For this listing, the lines between the one holding "(** No critical descriptor. *)" and the one holding "- unfold CMD_set_xdr_cmd_handler.", inclusive, must be set down exactly.

DATA IN THIS EXERCISE START

Lemma write_file_lookup sys path c fs q :
  write_file sys path c fs !! q =
  match stored sys path with Some n => if decide (q = path) then Some (take n c) else fs !! q | None => fs !! q end.
Proof.
  unfold write_file. destruct (stored sys path) as [n|]; [|done]. case_decide as H; [subst; apply lookup_insert_eq|by rewrite lookup_insert_ne].
Qed.

(** The files after the start, one by one. *)
Lemma init_files_spec sys name pid fs : one_word name -> word_fits fs (old_pid sys fs (pid_path name)) ->
  exists fs', init_files sys name pid fs = Some fs' /\
    (forall n, stored sys (proc_path pid) = Some n -> fs' !! proc_path pid = Some (take n name)) /\
    (forall n, stored sys (pid_path name) = Some n -> fs' !! pid_path name = Some (take n (decimal pid))) /\
    (forall q, (q = proc_path pid -> stored sys q = None) -> (q = pid_path name -> stored sys q = None) ->
       fs' !! q = if decide (is_ours sys name (old_pid sys fs (pid_path name)) fs q) then None else fs !! q).
Proof.
  intros Hn Hf. destruct (drop_old_spec sys name _ fs Hf) as (fs1 & E & Hq). unfold init_files.
  rewrite pid_path_fits by apply Hn. cbn [mbind option_bind]. rewrite E. cbn [mbind option_bind]. rewrite proc_path_fits. cbn [mbind option_bind].
  eexists. split; [done|]. pose proof (paths_differ name pid) as Hd. split_and!.
  - intros n Hs. rewrite !write_file_lookup, Hs, (decide_True _ _ eq_refl).
    destruct (stored sys (pid_path name)); [|done]. by rewrite decide_False.
  - intros n Hs. rewrite !write_file_lookup, Hs. by rewrite decide_True.
  - intros q H1 H2. rewrite !write_file_lookup. rewrite <- Hq. repeat case_match; try done; subst; naive_solver.
Qed.

(** C38. The files of a process, with a name of one word and at most 66
    characters and a number from 2 to 2^31 - 1, where the word in the .proc
    file of the old number is shorter than its buffer of 80 bytes; any file
    may fail to open and any write may be short. The start does not fault. The
    file of the process that could be opened holds the name, as far as it was
    written, and the file of the name the number. Of the other files exactly
    one may go: the .proc file of the old number, if the .pid file and it
    could be read and its first word is this name; a .proc file of another
    process stays, whatever number is in the old .pid file, and all others are
    untouched. The end of the process removes both files. After a crash, if
    both files had been written completely and nothing changed them since, the
    next start, under another number and able to read them, leaves no trace of
    this one. *)
Theorem process_files sys name pid fs : one_word name -> 1 < pid < 2 ^ 31 -> word_fits fs (old_pid sys fs (pid_path name)) ->
  exists fs', init_files sys name pid fs = Some fs' /\
    (forall n, stored sys (proc_path pid) = Some n -> fs' !! proc_path pid = Some (take n name)) /\
    (forall n, stored sys (pid_path name) = Some n -> fs' !! pid_path name = Some (take n (decimal pid))) /\
    (forall q, (q = proc_path pid -> stored sys q = None) -> (q = pid_path name -> stored sys q = None) ->
       fs' !! q = if decide (is_ours sys name (old_pid sys fs (pid_path name)) fs q) then None else fs !! q) /\
    cleanup_files name pid fs' = Some (delete (pid_path name) (delete (proc_path pid) fs')) /\
    (forall n m sys2 pid2, stored sys (proc_path pid) = Some n -> (length name <= n)%nat ->
       stored sys (pid_path name) = Some m -> (length (decimal pid) <= m)%nat ->
       can_read sys2 (pid_path name) = true -> can_read sys2 (proc_path pid) = true -> 1 < pid2 < 2 ^ 31 -> pid2 <> pid ->
       exists fs2, init_files sys2 name pid2 fs' = Some fs2 /\ fs2 !! proc_path pid = None).
Proof.
  intros Hn Hp Hf. destruct (init_files_spec sys name pid fs Hn Hf) as (fs' & E & P1 & P2 & Q). exists fs'. split_and!; try done.
  - unfold cleanup_files. rewrite proc_path_fits. cbn [mbind option_bind]. by rewrite pid_path_fits by apply Hn.
  - intros n m sys2 pid2 Sn Ln Sm Lm R1 R2 Hp2 Hne. specialize (P1 n Sn). specialize (P2 m Sm).
    rewrite take_ge in P1 by done. rewrite take_ge in P2 by done.
    assert (Eo : old_pid sys2 fs' (pid_path name) = pid) by (unfold old_pid, fopen_r; rewrite R1, P2, scan_pid by lia; done).
    destruct (init_files_spec sys2 name pid2 fs' Hn) as (fs2 & E2 & _ & _ & Q2).
    { rewrite Eo. intros s w Hs Hw. rewrite P1 in Hs. injection Hs as <-. rewrite scan_name in Hw by done. injection Hw as <-.
      destruct Hn as (_ & _ & Hn). unfold FILEPATH_SIZE. lia. }
    exists fs2. split; [done|]. rewrite Q2.
    + rewrite Eo, decide_True; [done|]. split_and!; [lia|done|]. unfold fopen_r. rewrite R2, P1. cbn. by apply scan_name.
    + intros H%proc_path_inj; [congruence|lia|lia].
    + intros H. exfalso. by eapply paths_differ.
Qed.

(** ** Events *)

Section Started.
Context {T U W : Type} (cfg : pconfig).

(** A descriptor that is watched for reading and does not keep the loop alive. *)
Definition listens (t : fds) (f c : Z) : Prop :=
  exists n, entry t f = Some n /\ get (cb n) FdRead = Some c /\ get (earg n) FdRead = proc_addr cfg /\ ecritical n = false.

Lemma watch_listens c f t : fd_wf t -> 0 <= f -> entry t f = None ->
  fd_wf (watch_socket cfg c f t) /\ listens (watch_socket cfg c f t) f c /\ (forall x, x <> f -> entry (watch_socket cfg c f t) x = entry t x).
Proof.
  intros Hw Hf He. destruct (fd_add_wf t f FdRead c None (proc_addr cfg) true Hw Hf (fun _ => eq_refl)) as (_ & R2 & R3 & R4).
  unfold watch_socket, EVT_fd_add. set (t1 := (EVT_fd_add_with_cleanup _ _ _ _ _ _ _).2) in *.
  destruct (fd_set_critical_wf t1 f false R2 Hf) as (S1 & S2 & S3). split; [done|]. split; [|intros x Hx; by rewrite S3, R4].
  rewrite He in R3. eexists. split; [by rewrite S2, R3|]. done.
Qed.

Lemma listens_other t t' f c : listens t f c -> entry t' f = entry t f -> listens t' f c.
Proof. intros (n & N) E. exists n. by rewrite E. Qed.

(** No critical descriptor. *)
Lemma none_critical t : fd_wf t -> (forall x n, entry t x = Some n -> ecritical n = false) -> critical_fd_count t = 0.
Proof.
  intros Hw Hc. pose proof Hw as (_ & Hb & _ & _ & _ & -> & _).
  assert (H : Forall (fun n => ecritical n = false) (concat (events t))).
  { apply Forall_concat, list.Forall_lookup. intros i c Hi. destruct (Hb i c Hi) as [HF Hnd]. apply list.Forall_forall. intros n Hn.
    rewrite list.Forall_forall in HF. destruct (HF n Hn) as (_ & Hk & _). apply (Hc (fd n)). unfold entry, chain. rewrite Hk, Hi. cbn [default from_option id].
    clear -Hn Hnd. induction c as [|m c IH]; [by apply elem_of_nil in Hn|]. cbn [find_fd]. rewrite fmap_cons in Hnd. apply list.NoDup_cons in Hnd as [Hm Hnd].
    apply elem_of_cons in Hn as [->|Hn]; [by rewrite Z.eqb_refl|]. rewrite (proj2 (Z.eqb_neq _ _)); [by apply IH|].
    intros E. apply Hm. rewrite E. by apply list_elem_of_fmap_2. }
  induction H as [|n l Hn _ IH]; [done|]. cbn [count_if]. by rewrite Hn, IH.
Qed.

(** The handler that a command ends up with: that of the last entry for it. *)
Lemma install_hash handlers : forall t, xdrCommandHash (install t handlers) = xdrCommandHash t.
Proof.
  induction handlers as [|h l IH]; intros t; [done|]. cbn [install foldl]. unfold install in IH. rewrite IH.
  unfold CMD_set_xdr_cmd_handler. by destruct (CMD_xdr_cmd_by_number t (number h)).
Qed.

Lemma install_other handlers q : forall t, Forall (fun h => CMD_xdr_cmd_by_number t (number h) <> Some q) handlers ->
  infos (install t handlers) !! q = infos t !! q.
Proof.
  induction handlers as [|h l IH]; intros t H; [done|]. apply list.Forall_cons in H as [H1 H2]. cbn [install foldl]. unfold install in IH. rewrite IH.
  - unfold CMD_set_xdr_cmd_handler. destruct (CMD_xdr_cmd_by_number t (number h)) as [r|]; [|done].
    cbn [with_infos infos]. apply lookup_alter_ne. congruence.
  - eapply list.Forall_impl; [exact H2|]. intros x Hx E. apply Hx. rewrite <- E. unfold CMD_xdr_cmd_by_number. f_equal.
    symmetry. exact (install_hash [h] t).
Qed.

Lemma install_last t l1 h l2 q c :
  CMD_xdr_cmd_by_number t (number h) = Some q -> infos t !! q = Some c -> Forall (fun x => CMD_xdr_cmd_by_number t (number x) <> Some q) l2 ->
  infos (install t (l1 ++ h :: l2)) !! q = Some (with_handler c (xcb h) (xarg h)).
Proof.
  intros Hq Hc Hl. unfold install. rewrite foldl_app. cbn [foldl]. fold (install t l1). set (t1 := install t l1).
  assert (Hh : xdrCommandHash t1 = xdrCommandHash t) by apply install_hash.
  assert (Hin : exists cb arg, infos t1 !! q = Some (with_handler c cb arg)).
  { unfold t1. clear -Hc. induction l1 as [|x l1 IH] using rev_ind; [exists (handler c), (harg c); change (infos t !! q = Some (with_handler c (handler c) (harg c))); rewrite Hc; by destruct c|].
    unfold install. rewrite foldl_app. cbn [foldl]. fold (install t l1). destruct IH as (cb & arg & E). unfold CMD_set_xdr_cmd_handler.
    destruct (CMD_xdr_cmd_by_number (install t l1) (number x)) as [r|]; [|eauto]. cbn [with_infos infos].
    destruct (decide (r = q)) as [->|Hr]; [rewrite lookup_alter_eq, E; cbn; eauto|rewrite lookup_alter_ne by done; eauto]. }
  destruct Hin as (cb & arg & E).
  change (infos (install (CMD_set_xdr_cmd_handler t1 (number h) (xcb h) (xarg h)) l2) !! q = Some (with_handler c (xcb h) (xarg h))).
  unfold CMD_set_xdr_cmd_handler, CMD_xdr_cmd_by_number. rewrite Hh. fold (CMD_xdr_cmd_by_number t (number h)). rewrite Hq.
  rewrite install_other; [cbn [with_infos infos]; by rewrite lookup_alter_eq, E|].
  eapply list.Forall_impl; [exact Hl|]. intros x Hx. unfold CMD_xdr_cmd_by_number in *. cbn [with_infos xdrCommandHash]. by rewrite Hh.
Qed.

(** The watchdog is asked. *)
Definition asks (name : option str) (wd : WatchdogMode) : Prop := is_Some name /\ (wd = WD_ENABLED \/ wd = WD_XDR).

DATA IN THIS EXERCISE END

→ YOUR SOLUTION
(** No critical descriptor. *)
Lemma none_critical t : fd_wf t -> (forall x n, entry t x = Some n -> ecritical n = false) -> critical_fd_count t = 0.
Proof.
  intros Hw Hc. pose proof Hw as (_ & Hb & _ & _ & _ & -> & _).
  assert (H : Forall (fun n => ecritical n = false) (concat (events t))).
  { apply Forall_concat, list.Forall_lookup. intros i c Hi. destruct (Hb i c Hi) as [HF Hnd]. apply list.Forall_forall. intros n Hn.
    rewrite list.Forall_forall in HF. destruct (HF n Hn) as (_ & Hk & _). apply (Hc (fd n)). unfold entry, chain. rewrite Hk, Hi. cbn [default from_option id].
    clear -Hn Hnd. induction c as [|m c IH]; [by apply elem_of_nil in Hn|]. cbn [find_fd]. rewrite fmap_cons in Hnd. apply list.NoDup_cons in Hnd as [Hm Hnd].
    apply elem_of_cons in Hn as [->|Hn]; [by rewrite Z.eqb_refl|]. rewrite (proj2 (Z.eqb_neq _ _)); [by apply IH|].
    intros E. apply Hm. rewrite E. by apply list_elem_of_fmap_2. }
  induction H as [|n l Hn _ IH]; [done|]. cbn [count_if]. by rewrite Hn, IH.
Qed.

(** The handler that a command ends up with: that of the last entry for it. *)
Lemma install_hash handlers : forall t, xdrCommandHash (install t handlers) = xdrCommandHash t.
Proof.
  induction handlers as [|h l IH]; intros t; [done|]. cbn [install foldl]. unfold install in IH. rewrite IH.
  unfold CMD_set_xdr_cmd_handler. by destruct (CMD_xdr_cmd_by_number t (number h)).
Qed.

Lemma install_other handlers q : forall t, Forall (fun h => CMD_xdr_cmd_by_number t (number h) <> Some q) handlers ->
  infos (install t handlers) !! q = infos t !! q.
Proof.
  induction handlers as [|h l IH]; intros t H; [done|]. apply list.Forall_cons in H as [H1 H2]. cbn [install foldl]. unfold install in IH. rewrite IH.
  - unfold CMD_set_xdr_cmd_handler. destruct (CMD_xdr_cmd_by_number t (number h)) as [r|]; [|done].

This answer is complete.